▶ **What you are asked to do**
Scan the records below for the line with "destruct Hin as" and the line with "let part := at_least". Repeat those two lines and every line between them exactly, and nothing else.

++++ Material for this task

(** A header of a request cannot reach an access line.  Whatever name in braces a log
    format asks for, in any case of letters, the answer is a dash unless it is a header of
    the response that is neither a cookie nor an authorization; a name without braces
    yields the atom of that name, its quotes escaped, or a dash. *)
Theorem access_atoms_safe atoms key :
  atoms_get key (safe_atoms atoms) = JStr "-" ∨
  (startswith "{" key = true ∧ endswith "}o" (lower key) = true ∧
   ∀ w, w ∈ _SENSITIVE_RESPONSE_HEADERS → contains w (lower key) = false) ∨
  (startswith "{" key = false ∧ ∃ item, (key, item) ∈ atoms ∧ atoms_get key (safe_atoms atoms) = escape_quotes item).
Proof.
  unfold atoms_get. set (k := if startswith "{" key then lower key else key).
  destruct (dict_get k (safe_atoms atoms)) as [v|] eqn:Hv; [right|by left]. cbn [default].
  assert (Hin : ∃ key0 item, (key0, item) ∈ atoms ∧ kept_key key0 = Some k ∧ v = escape_quotes item).
  { eapply (dict_get_safe atoms []); [done| |exact Hv]. done. }
  destruct Hin as (key0 & item & Hin & Hk & ->). unfold k in *. destruct (startswith "{" key) eqn:Hs.
  - left. split; [done|]. apply kept_key_safe in Hk as (_ & ? & ?); [done|].
    by rewrite brace_lower.
  - right. split; [done|]. exists item. split; [|done]. unfold kept_key in Hk.
    destruct (startswith "{" key0) eqn:Hs0; [|by injection Hk as ->].
    destruct (endswith "}o" (lower key0)); [|done]. destruct (existsb _ _); [done|]. injection Hk as Hk. exfalso.
    by rewrite <- Hk, brace_lower, Hs0 in Hs.
Qed.

(** ** Error texts of scheduled jobs *)
Definition quote_free (c : ascii) : bool := negb (is_space c) && none_of "'<>" c && (c != dquote).
Definition URL_USERINFO_RE : rx :=
  seqs [RGrp 1 (seqs [RBound; RChr letter; RMany (λ c, alnum c || any_of "+.-" c); word "://"]);
        some_of (λ c, quote_free c && none_of "/@" c); word "@"].
Definition JWT_RE : rx :=
  let part := at_least 5 (λ c, alnum c || any_of "_-" c) in
  seqs [RBound; RChr (λ c, c == "e"%char); RChr (λ c, c == "y"%char); RChr (λ c, c == "J"%char); part;
        word "."; part; word "."; part; RBound].
Definition SECRET_WORDS : rx :=
  RAlt (one_of_words ["token"; "access_token"; "refresh_token"])
    (RAlt (seqs [word "api"; RAlt (RChr (any_of "_-")) REps; word "key"])
       (one_of_words ["key"; "secret"; "password"; "passwd"; "pwd"; "authorization"; "code"; "state";
                      "signature"; "sig"])).
Definition SECRET_PAIR_RE : rx :=
  seqs [RBound; RGrp 1 SECRET_WORDS; RGrp 2 (seqs [RMany is_space; RChr (any_of "=:"); RMany is_space]);
        RGrp 3 (RAlt (seqs [RChr (λ c, c == dquote); RMany (λ c, c != dquote); RChr (λ c, c == dquote)])
               (RAlt (seqs [RChr (any_of "'"); RMany (none_of "'"); RChr (any_of "'")])
                     (some_of (λ c, negb (is_space c) && none_of ",;&" c))))].
Definition hex_char (c : ascii) : bool := is_digit c || any_of "abcdefABCDEF" c.
Definition LONG_HEX_RE : rx := seqs [RBound; at_least 32 hex_char; RBound].
Definition ERROR_MESSAGE_MAX : nat := 300.
(* ===== verification/Settings.v ===== *)
(** * Settings: from the environment to a configuration ([config/settings.py])

    Loading the settings is a function of the environment that fails with
    [ImproperlyConfigured] or yields the values the rest of the program reads.  The parts
    are loaded in the order of the file, so the first error is the one that is raised.
    Not included: the constants of the frameworks and the set-up of Sentry; [Logging] has the
    configuration of the log. *)
From S2P Require Import Prelude PyStr PyData PyRe Models Url Wire Webhook S3Config.

(** ** The environment and its errors *)
Definition environ : Type := gmap string string.
(** [os.getenv(name, default)] *)
Definition getenv (env : environ) (name default : string) : string := from_option id default (env !! name).
(** [Improper name]: [ImproperlyConfigured] about a setting; [BadUrl]: the [ValueError] of
    an address that cannot be read. *)
Inductive settings_error := Improper (name : string) | ProductionErrors (names : list string) | BadUrl.
Definition conf (A : Type) : Type := settings_error + A.
Definition conf_bind {A B} (m : conf A) (k : A → conf B) : conf B :=
  match m with inl e => inl e | inr a => k a end.
Declare Scope conf_scope.
Delimit Scope conf_scope with conf.
Notation "x <~ m ;; k" := (conf_bind m (λ x, k)) (at level 100, m at next level, right associativity) : conf_scope.
Open Scope conf_scope.
Definition improper {A} (name : string) : conf A := inl (Improper name).
Definition require (ok : bool) (name : string) : conf unit := if ok then inr tt else improper name.
Definition readable_url {A} (m : option A) : conf A := match m with Some a => inr a | None => inl BadUrl end.

(** ** Readers of single values *)
Section readers.
Context (env : environ).
Definition env_text (name default : string) : string := strip (getenv env name default).
Definition csv_items (raw : string) : list string :=
  filter (λ s, truthy s = true) (strip <$> split_char "," raw).
Definition _env_csv (name : string) (default : list string) : list string :=
  let raw := env_text name "" in if negb (truthy raw) then default else csv_items raw.
Definition _env_int (name : string) (default : Z) : conf Z :=
  let raw := env_text name "" in
  if negb (truthy raw) then inr default
  else match py_int_str 10 raw with Some n => inr n | None => improper name end.
Definition true_words : list string := ["1"; "true"; "yes"; "on"].
Definition _env_bool (name : string) (default : bool) : bool :=
  let raw := env_text name "" in if negb (truthy raw) then default else lower raw in_ true_words.

(** [int(digits)] and the unit of a size. *)
Definition size_unit (suffix : string) : option Z :=
  if suffix == "" then Some 1
  else if suffix in_ ["K"; "k"] then Some 1024
  else if suffix in_ ["M"; "m"] then Some (1024 ^ 2)
  else if suffix in_ ["G"; "g"] then Some (1024 ^ 3)
  else if suffix in_ ["T"; "t"] then Some (1024 ^ 4)
  else None.
(** [re.fullmatch(r'(\d+)([KkMmGgTt])?', raw)] and its value. *)
Definition parse_size (raw : string) : option Z :=
  let suffix := lstrip_while is_digit raw in
  let digits := text_between raw suffix in
  if negb (truthy digits) then None
  else unit ← size_unit suffix; amount ← py_int_str 10 digits; Some (amount * unit).
Definition _env_bytes (name : string) (default : Z) : conf Z :=
  let raw := env_text name "" in
  if negb (truthy raw) then inr default
  else match parse_size raw with Some n => inr n | None => improper name end.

++++++++

▶ **Written response**
  destruct Hin as (key0 & item & Hin & Hk & ->). unfold k in *. destruct (startswith "{" key) eqn:Hs.
  - left. split; [done|]. apply kept_key_safe in Hk as (_ & ? & ?); [done|].
    by rewrite brace_lower.
  - right. split; [done|]. exists item. split; [|done]. unfold kept_key in Hk.
    destruct (startswith "{" key0) eqn:Hs0; [|by injection Hk as ->].
    destruct (endswith "}o" (lower key0)); [|done]. destruct (existsb _ _); [done|]. injection Hk as Hk. exfalso.
    by rewrite <- Hk, brace_lower, Hs0 in Hs.
Qed.

(** ** Error texts of scheduled jobs *)
Definition quote_free (c : ascii) : bool := negb (is_space c) && none_of "'<>" c && (c != dquote).
Definition URL_USERINFO_RE : rx :=
  seqs [RGrp 1 (seqs [RBound; RChr letter; RMany (λ c, alnum c || any_of "+.-" c); word "://"]);
        some_of (λ c, quote_free c && none_of "/@" c); word "@"].
Definition JWT_RE : rx :=
  let part := at_least 5 (λ c, alnum c || any_of "_-" c) in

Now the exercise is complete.